_Activity_
Line by line, reproduce the records exactly.

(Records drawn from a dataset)
*** Begin section ***
(* ===== verification/Secrecy.v ===== *)
(** * Secrecy: encrypted contacts are written and never read back

    The tables hold ciphertexts of contacts: email, phone and push token in
    user_contacts, the address of an invited party in party_invitations.  The blind index
    of an email, a keyed hash, is compared and does not count as one.  Two
    worlds that differ in nothing but these ciphertexts are [alike].  Every
    request and every worker but the notification worker takes worlds that are
    alike to worlds that are alike, answers the same and does the same to the
    outside: what is stored does not flow to an answer, to a notification or to
    another table.  [agree] is the two-run counterpart of [keeps]. *)

From Stdlib Require Import ZArith Lia.
From Stdlib Require Import Strings.Byte Strings.Ascii Strings.String.
From stdpp Require Import base tactics decidable option list strings gmap.
From S2P Require Import Prelude Text Errors Borsh SolanaTypes Health World Concrete Crypto.
From S2P Require Import Jwt Auth AuthFacts OAuth User AccountFacts Ws Storage Upload Routes.
From S2P Require Import Notification DraftData Solana Agreement Draft Wire Invite InviteFacts.
From S2P Require Import Payments PaymentLifecycle EventListener Expiry Keeper System Api.

Open Scope string_scope.
Open Scope list_scope.
Open Scope Z_scope.

(** ** Erasing ciphertexts *)

(** Whether a ciphertext is there stays. *)
Definition blank (o : option bytes) : option bytes := option_map (fun _ => []) o.

Definition erase_contact (r : UserContactRow) : UserContactRow :=
  mkUserContact (uc_user_id r) (blank (uc_email_enc r)) (blank (uc_email_nonce r))
    (uc_email_index r) (blank (uc_phone_enc r)) (blank (uc_phone_nonce r))
    (blank (uc_push_token_enc r)) (blank (uc_push_token_nonce r)) (uc_updated_at r).

Definition erase_invitation (r : PartyInvitationRow) : PartyInvitationRow :=
  mkPartyInvitation (pi_id r) (pi_draft_id r) (pi_email_index r) [] [] (pi_token r) (pi_status r)
    (pi_reminder_sent_at r) (pi_reminder_count r) (pi_created_at r) (pi_expires_at r).

Definition erase (d : Db) : Db :=
  set_contacts (map erase_contact) (set_invitations (map erase_invitation) d).

Definition alike (w1 w2 : World) : Prop :=
  with_db (erase (w_db w1)) w1 = with_db (erase (w_db w2)) w2.

(** ** Two runs that agree *)

Definition result_rel {E A} (Q : A -> A -> Prop) (r1 r2 : result E A) : Prop :=
  match r1, r2 with
  | Ok a1, Ok a2 => Q a1 a2
  | Err e1, Err e2 => e1 = e2
  | _, _ => False
  end.

Definition agree {E A} (Q : A -> A -> Prop) (m1 m2 : M World E A) : Prop :=
  forall w1 w2, alike w1 w2 ->
    result_rel Q (fst (m1 w1)) (fst (m2 w2)) /\ alike (snd (m1 w1)) (snd (m2 w2)).

(** A computation that does not see ciphertexts. *)
Definition blind {E A} (m : M World E A) : Prop := agree eq m m.

Lemma result_rel_eq {E A} (r1 r2 : result E A) : result_rel eq r1 r2 <-> r1 = r2.
Proof. destruct r1, r2; cbn; naive_solver. Qed.

Lemma agree_bind {E A B} (Q : A -> A -> Prop) (S : B -> B -> Prop) (m1 m2 : M World E A)
    (k1 k2 : A -> M World E B) :
  agree Q m1 m2 -> (forall a1 a2, Q a1 a2 -> agree S (k1 a1) (k2 a2)) ->
  agree S (bind m1 k1) (bind m2 k2).
Proof.
  intros Hm Hk w1 w2 Hw. unfold bind. specialize (Hm w1 w2 Hw).
  destruct (m1 w1) as [[a1|e1] v1], (m2 w2) as [[a2|e2] v2]; cbn in *; try tauto.
  destruct Hm. by apply Hk.
Qed.

Lemma agree_map_err {E F A} (Q : A -> A -> Prop) (f : E -> F) (m1 m2 : M World E A) :
  agree Q m1 m2 -> agree Q (map_err f m1) (map_err f m2).
Proof.
  intros Hm w1 w2 Hw. unfold map_err. specialize (Hm w1 w2 Hw).
  destruct (m1 w1) as [[a1|e1] v1], (m2 w2) as [[a2|e2] v2]; cbn in *; try tauto.
  split; [|tauto]. f_equal. tauto.
Qed.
*** End section ***
_Your response_
(* ===== verification/Secrecy.v ===== *)
(** * Secrecy: encrypted contacts are written and never read back

    The tables hold ciphertexts of contacts: email, phone and push token in
    user_contacts, the address of an invited party in party_invitations.  The blind index
    of an email, a keyed hash, is compared and does not count as one.  Two
    worlds that differ in nothing but these ciphertexts are [alike].  Every
    request and every worker but the notification worker takes worlds that are
    alike to worlds that are alike, answers the same and does the same to the
    outside: what is stored does not flow to an answer, to a notification or to
    another table.  [agree] is the two-run counterpart of [keeps]. *)

From Stdlib Require Import ZArith Lia.
From Stdlib Require Import Strings.Byte Strings.Ascii Strings.String.
From stdpp Require Import base tactics decidable option list strings gmap.
From S2P Require Import Prelude Text Errors Borsh SolanaTypes Health World Concrete Crypto.
From S2P Require Import Jwt Auth AuthFacts OAuth User AccountFacts Ws Storage Upload Routes.
From S2P Require Import Notification DraftData Solana Agreement Draft Wire Invite InviteFacts.
From S2P Require Import Payments PaymentLifecycle EventListener Expiry Keeper System Api.

Open Scope string_scope.
Open Scope list_scope.
Open Scope Z_scope.

(** ** Erasing ciphertexts *)

(** Whether a ciphertext is there stays. *)
Definition blank (o : option bytes) : option bytes := option_map (fun _ => []) o.

Definition erase_contact (r : UserContactRow) : UserContactRow :=
  mkUserContact (uc_user_id r) (blank (uc_email_enc r)) (blank (uc_email_nonce r))
    (uc_email_index r) (blank (uc_phone_enc r)) (blank (uc_phone_nonce r))
    (blank (uc_push_token_enc r)) (blank (uc_push_token_nonce r)) (uc_updated_at r).

Definition erase_invitation (r : PartyInvitationRow) : PartyInvitationRow :=
  mkPartyInvitation (pi_id r) (pi_draft_id r) (pi_email_index r) [] [] (pi_token r) (pi_status r)
    (pi_reminder_sent_at r) (pi_reminder_count r) (pi_created_at r) (pi_expires_at r).

Definition erase (d : Db) : Db :=
  set_contacts (map erase_contact) (set_invitations (map erase_invitation) d).

Definition alike (w1 w2 : World) : Prop :=
  with_db (erase (w_db w1)) w1 = with_db (erase (w_db w2)) w2.

(** ** Two runs that agree *)

Definition result_rel {E A} (Q : A -> A -> Prop) (r1 r2 : result E A) : Prop :=
  match r1, r2 with
  | Ok a1, Ok a2 => Q a1 a2
  | Err e1, Err e2 => e1 = e2
  | _, _ => False
  end.

Definition agree {E A} (Q : A -> A -> Prop) (m1 m2 : M World E A) : Prop :=
  forall w1 w2, alike w1 w2 ->
    result_rel Q (fst (m1 w1)) (fst (m2 w2)) /\ alike (snd (m1 w1)) (snd (m2 w2)).

(** A computation that does not see ciphertexts. *)
Definition blind {E A} (m : M World E A) : Prop := agree eq m m.

Lemma result_rel_eq {E A} (r1 r2 : result E A) : result_rel eq r1 r2 <-> r1 = r2.
Proof. destruct r1, r2; cbn; naive_solver. Qed.

Lemma agree_bind {E A B} (Q : A -> A -> Prop) (S : B -> B -> Prop) (m1 m2 : M World E A)
    (k1 k2 : A -> M World E B) :
  agree Q m1 m2 -> (forall a1 a2, Q a1 a2 -> agree S (k1 a1) (k2 a2)) ->
  agree S (bind m1 k1) (bind m2 k2).
Proof.
  intros Hm Hk w1 w2 Hw. unfold bind. specialize (Hm w1 w2 Hw).
  destruct (m1 w1) as [[a1|e1] v1], (m2 w2) as [[a2|e2] v2]; cbn in *; try tauto.
  destruct Hm. by apply Hk.
Qed.

Lemma agree_map_err {E F A} (Q : A -> A -> Prop) (f : E -> F) (m1 m2 : M World E A) :
  agree Q m1 m2 -> agree Q (map_err f m1) (map_err f m2).
Proof.
  intros Hm w1 w2 Hw. unfold map_err. specialize (Hm w1 w2 Hw).
  destruct (m1 w1) as [[a1|e1] v1], (m2 w2) as [[a2|e2] v2]; cbn in *; try tauto.
  split; [|tauto]. f_equal. tauto.
Qed.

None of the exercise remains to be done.